Dampak Virus Korona, Harga Minyak Sawit Mentah Anjlok

WABAH virus korona memberikan dampak luar biasa terhadap perekonomian secara global. Bahkan untuk harga komoditas andalan Sumatra Selatan baik karet maupun kelapa sawit pun ikut berimbas dengan adanya wabah tersebut. Bahkan Gabungan Pengusaha Kelapa Sawit Indonesia (Gapki) Sumsel membocorkan harga kelapa sawit mentah anjlok hingga 10 persen akibat wabah tersebut. Penurunan harga ini sudah berlangsung sejak dua pekan terakhir.

“Akibat merebaknya virus korona di Tiongkok, imbasnya harga kelapa sawit mentah kita anjlok,” kata Ketua Gabungan Pengusaha Kelapa Sawit Indonesia (Gapki) Sumsel, Alex Sugiarto disela Press Conference Andalas Forum II Palembang, Rabu (5/2).

Ia mengatakan saat ini harga tender CPO (crude palm oil) di KPB (Kantor Pemasaran Bersama Nusantara) senilai Rp8.400 per kilogram.

“Harga itu sudah turun 10 persen,” katanya.

Alex menjelaskan Tiongkok memang merupakan tujuan ekspor CPO dari Indonesia. Adanya wabah virus korona tersebut, kata dia, membuat permintaan komoditas itu menurun lantaran banyak kota-kota yang diisolasi. Saat ini, kata dia, pengusaha sawit berupaya menerapkan efisiensi di tengah pelemahan harga.

“Kami harus menekan cost, efisiensi. Walaupun, kami tetap harus membayar pekerja dengan UMP yang naik 8,5 persen tahun ini,” katanya.

Namun demikian, pihaknya optimistis harga CPO dapat rebound setelah kasus virus korona mereda. Hal itu sesuai pula dengan sejumlah proyeksi yang menaksir bahwa harga komoditas sawit lebih baik pada tahun ini dibanding tahun lalu.
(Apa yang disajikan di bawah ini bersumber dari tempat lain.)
(** Missing rollout ids are filled without collisions: a given id is kept where
    it is, every filled id is non-negative, differs from all given ids and from every
    other id of the batch, and no smaller non-negative id was left unused. *)
Theorem rollout_ids_filled ids :
  length (fill_rollout_ids ids) = length ids /\
  (forall i r, ids !! i = Some (Some r) -> fill_rollout_ids ids !! i = Some r) /\
  (forall i, ids !! i = Some None -> exists t, fill_rollout_ids ids !! i = Some t /\ (0 <= t)%Z /\
     (t ∉ given_ids ids) /\ (forall j, j <> i -> fill_rollout_ids ids !! j <> Some t) /\
     (forall u, (0 <= u < t)%Z -> u ∈ fill_rollout_ids ids)).
Proof.
  unfold fill_rollout_ids. destruct (fill_ids_spec ids 0 (given_ids ids)) as (L & K & F); [done|].
  split; [done|]. split; [done|]. intros i E. destruct (F i E) as (t & Et & Lt & Nt & Ut & Ht).
  exists t. repeat (split; [done|]). intros u Hu. destruct (Ht u Hu) as [I|]; [|done].
  apply list_elem_of_omap in I as ([r|] & [j Lj]%list_elem_of_lookup & [= ->]).
  eapply list_elem_of_lookup_2, K, Lj.
Qed.

(** ** Sums by key *)

Section Accumulate.
Context {K X : Type} `{EqDecision K} (key : X -> K) (value : X -> Z).

Definition accumulate (l : list X) (d : list (K * Z)) : list (K * Z) :=
  fold_left (fun d x => dset d (key x) (dget_def 0%Z d (key x) + value x)%Z) l d.

Lemma accumulate_sum l : forall d q,
  dget_def 0%Z (accumulate l d) q =
  (dget_def 0%Z d q + zsum (map value (List.filter (fun x => bool_decide (key x = q)) l)))%Z.
Proof.
  induction l as [|x l IH]; intros d q; simpl; [cbn; lia|]. unfold accumulate in *. simpl. rewrite IH.
  case_bool_decide as E.
  - rewrite map_cons, zsum_cons. subst q. unfold dget_def at 1. rewrite dget_dset_eq. simpl. lia.
  - unfold dget_def at 1 3. by rewrite dget_dset_ne.
Qed.

Lemma accumulate_keys l : forall d, NoDup (dkeys d) ->
  NoDup (dkeys (accumulate l d)) /\
  forall q, q ∈ dkeys (accumulate l d) <-> q ∈ dkeys d \/ q ∈ map key l.
Proof.
  induction l as [|x l IH]; intros d N; simpl; [split; [done|set_solver]|].
  destruct (IH (dset d (key x) (dget_def 0%Z d (key x) + value x)%Z)) as [N' E'];
    [by apply dset_NoDup|]. split; [done|]. intros q. unfold accumulate in *. simpl. rewrite E'.
  rewrite dkeys_dset. case_decide; set_solver.
Qed.

Lemma accumulate_length l : length (dkeys (accumulate l [])) = length (remove_dups (map key l)).
Proof.
  apply Permutation_length. destruct (accumulate_keys l []) as [N E]; [constructor|].
  apply NoDup_Permutation; [done|apply NoDup_remove_dups|]. intros q.
  rewrite E, elem_of_remove_dups. set_solver.
Qed.
End Accumulate.

(** ** Denominators *)

Lemma rollout_total_mask_eq l : rollout_total_mask l = accumulate fst snd l [].
Proof. done. Qed.

Section ConvertFacts.
Context `{PyText}.

Definition is_live (sm : TrainSample * list Z) : bool := negb (remove_sample (base (fst sm))).

(** What the first loop of [_prompt_equal_rollout_mask_sums] asserts of a sample. *)
Definition prompt_checked (s : TrainSample) : Prop :=
  pget (default [] (metadata (base s))) "parent_traj_id" <> PNone /\
  pget (default [] (metadata (base s))) "instance_id" <> PNone /\
  (remove_sample (base s) = false -> is_Some (group_index (base s))).

Lemma count_prompts_eq l : forall counts out,
  count_prompts counts l = Ok out ->
  out = accumulate (fun sm => prompt_id (fst sm)) (fun sm => zsum (snd sm)) (List.filter is_live l) counts /\
  Forall (fun sm => prompt_checked (fst sm)) l.
Proof.
  induction l as [|[s m] l IH]; intros counts out E; cbn [count_prompts] in E; [by injection E as <-|].
  destruct (count_prompt counts (s, m)) as [c|] eqn:E1; [|done]. cbn [res_bind] in E.
  destruct (IH _ _ E) as [-> F]. unfold count_prompt in E1.
  destruct (is_pnone (pget _ "parent_traj_id")) eqn:P1; [done|]. cbn [raise_if res_bind] in E1.
  destruct (is_pnone (pget _ "instance_id")) eqn:P2; [done|]. cbn [raise_if res_bind] in E1.
  assert (Ep : py_str (pget (default [] (metadata (base s))) "instance_id") = prompt_id s).
  { unfold prompt_id, pget, dget_def in *. by destruct (dget _ "instance_id"). }
  assert (C1 : pget (default [] (metadata (base s))) "parent_traj_id" <> PNone) by (by intros Q; rewrite Q in P1).
  assert (C2 : pget (default [] (metadata (base s))) "instance_id" <> PNone) by (by intros Q; rewrite Q in P2).
  cbn [List.filter]. change (is_live (s, m)) with (negb (remove_sample (base s))). destruct (remove_sample (base s)) eqn:R; cbn [negb].
  - injection E1 as <-. split; [done|]. constructor; [|done]. split; [done|]. split; [done|]. cbn [fst]. by rewrite R.
  - destruct (group_index (base s)) eqn:Gi; [|done]. injection E1 as <-. rewrite Ep. split; [done|].
    constructor; [|done]. split; [done|]. split; [done|]. intros _. cbn [fst]. by rewrite Gi.
Qed.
“Sebetulnya kalau kita lihat penurunan harga CPO saat ini hanya bersifat sementara, karena terdampak isu korona saja. Namun selepas dari momen itu, harga bisa membaik karena banyak faktor yang mendukungnya,” katanya.

Alex memaparkan sebelum terjadi wabah virus korona, harga sawit sejak akhir 2019 telah menunjukkan tren peningkatan. Adapun faktor pendukung untuk peningkatan harga CPO berasal dari dalam negeri dan perkembangan di sektor hulu. Ia memaparkan, kondisi internal berupa keputusan pemerintah untuk menerapkan B-30. Artinya, ada penambahan konsumsi di dalam negeri sekitar 3 juta ton dan bisa memengaruhi pasokan ke pasar global.

“Selain itu produksi di kebun sudah turun 20 persen hingga 30 persen karena belakangan petani tidak memupuk sawit akibat pengaruh harga jelek. Jadi, sebetulnya secara pasokan di pasar yang saat ini berkurang mendukung untuk terjadinya peningkatan harga,” paparnya.

Apalagi, kata dia, negara tetangga yang juga produsen sawit, Malaysia, sedang melakukan peremajaan kebun-kebun sawit tua. Untuk itulah, melalui Forum Andalas II Palembang akan menjadi wadah yang tepat untuk berbagi informasi dan pengetahuan kepada anggota Gapki, pemerintah, mahasiswa dan sebagainya.

“Rencananya akan ada lebih dari 400 orang peserta akan ikut dalam forum ini,” tandasnya.